So yeah, that whole blending-in plan I hatched in San Diego? Officially dead on arrival.
28
“To Be or Not to Be”
Is a Question,
Not a Pickup Line
Jaxon walks me right up to my classroom door—which we get to in what I’m guessing is record time, considering there’s no one else in the room, not even the teacher.
“Are you sure this is the right place?” I ask as we step inside.
“Yes.”
“How do you know?” I glance at the clock. Class should start in less than three minutes, and still nobody’s here. “Maybe we should check if it got—”
“They’re waiting for me to either sit down or leave, Grace. Once one of those things happens, they’ll come in.”
“Sit down or—” I goggle at him. “So you were just messing with me in the hallway? You do notice how people treat you?”
“I’m not blind. And even if I was, it would still be hard to miss.”
“It’s madness!”
He nods. “It is.”
“That’s all you’ve got to say about it? If you know how bizarre it is, why don’t you do something to stop it?”
“Like what?” He gives me that obnoxious smirk from the first day, the one that made me want to punch him. Or kiss him. Just the thought has my stomach spinning and has me taking a cautious step back.

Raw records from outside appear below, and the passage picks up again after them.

(** A WRITE of block 256, which the drive does not have, as the first command. *)
Definition outside_wrapper : list byte :=
  splice (cbw 4096 HostOut) 14 (map byte_of [10; WRITE_10; 0; 0; 0; 1; 0; 0; 0; 1; 0]).
Local Abbreviation outside_run :=
  (run_from (Scsi.parse_cb false) process_command
     (boot (zreplicate BLOCK_SIZE x00) (chip (MEMORY (drive write_before))) (fresh_bus : @Bus MockStack))
     [EHost outside_wrapper; EUsb]).

Lemma rp2040_poll_command_safe_witness :
  match outside_run with
  | Some v => wp (main_poll_command (Scsi.parse_cb false) process_command)
      (fun _ v' => device_inv buffered (Scsi.parse_cb false) moves_data v') v
  | None => False
  end.
Proof.
  destruct (rp2040_poll_command_safe (zreplicate BLOCK_SIZE x00) (chip (MEMORY (drive write_before)))
    (fresh_bus : @Bus MockStack)) as (vi & Hvi & Hall); [by vm_compute..|].
  assert (is_turn_of (Scsi.parse_cb false) (fun k => match k with Write 256 1 => true | _ => false end)
    outside_run = true) as Hturn by (by vm_compute).
  destruct (run_from_spec _ _ _ _ _ _ Hvi Hturn) as (v & k & -> & Hrun & Hu & Hk & His).
  destruct (proj1 (proj2 (proj2 (Hall v Hrun))) Hu) as (k' & Hk' & Hmain).
  rewrite Hk in Hk'. injection Hk' as <-. destruct k; try discriminate His. exact Hmain.
Defined.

He doesn’t like the added distance, at least not if his narrowed eyes can be believed. And the way he takes two steps toward me before continuing. “Stand up at the pep rally and reassure everyone that I’m not going to eat them if they get too close? Somehow I don’t think they’ll believe me.”
“Personally, I think they’re more worried about being thrown in high school jail than getting eaten—”
The smirk is back. “You might be surprised.”
“Well, then, you should reassure them. Be frien
dly. You know, show them that you’re harmless.”
I feel ridiculous even before that left eyebrow of his goes up. “Is that what you think? That I’m harmless?”
Jaxon doesn’t sound insulted so much as astonished, and really, I can’t blame him. Because I’ve never met anyone less harmless in my life. Just looking at him feels perilous. Standing next to him feels like walking a hundred-foot-high tightrope without a net. And wanting him the way I do…wanting him feels like opening a vein just to watch myself bleed.
“I think you’re just as dangerous as everyone gives you credit for. I also think—”
“Yo, Jaxon, at some point, class does need to start,” Mekhi interrupts as he saunters into the room—apparently the only one in this class who isn’t afraid of Jaxon. “You going to take off, or are you going to keep everyone standing around watching you try to woo this girl?”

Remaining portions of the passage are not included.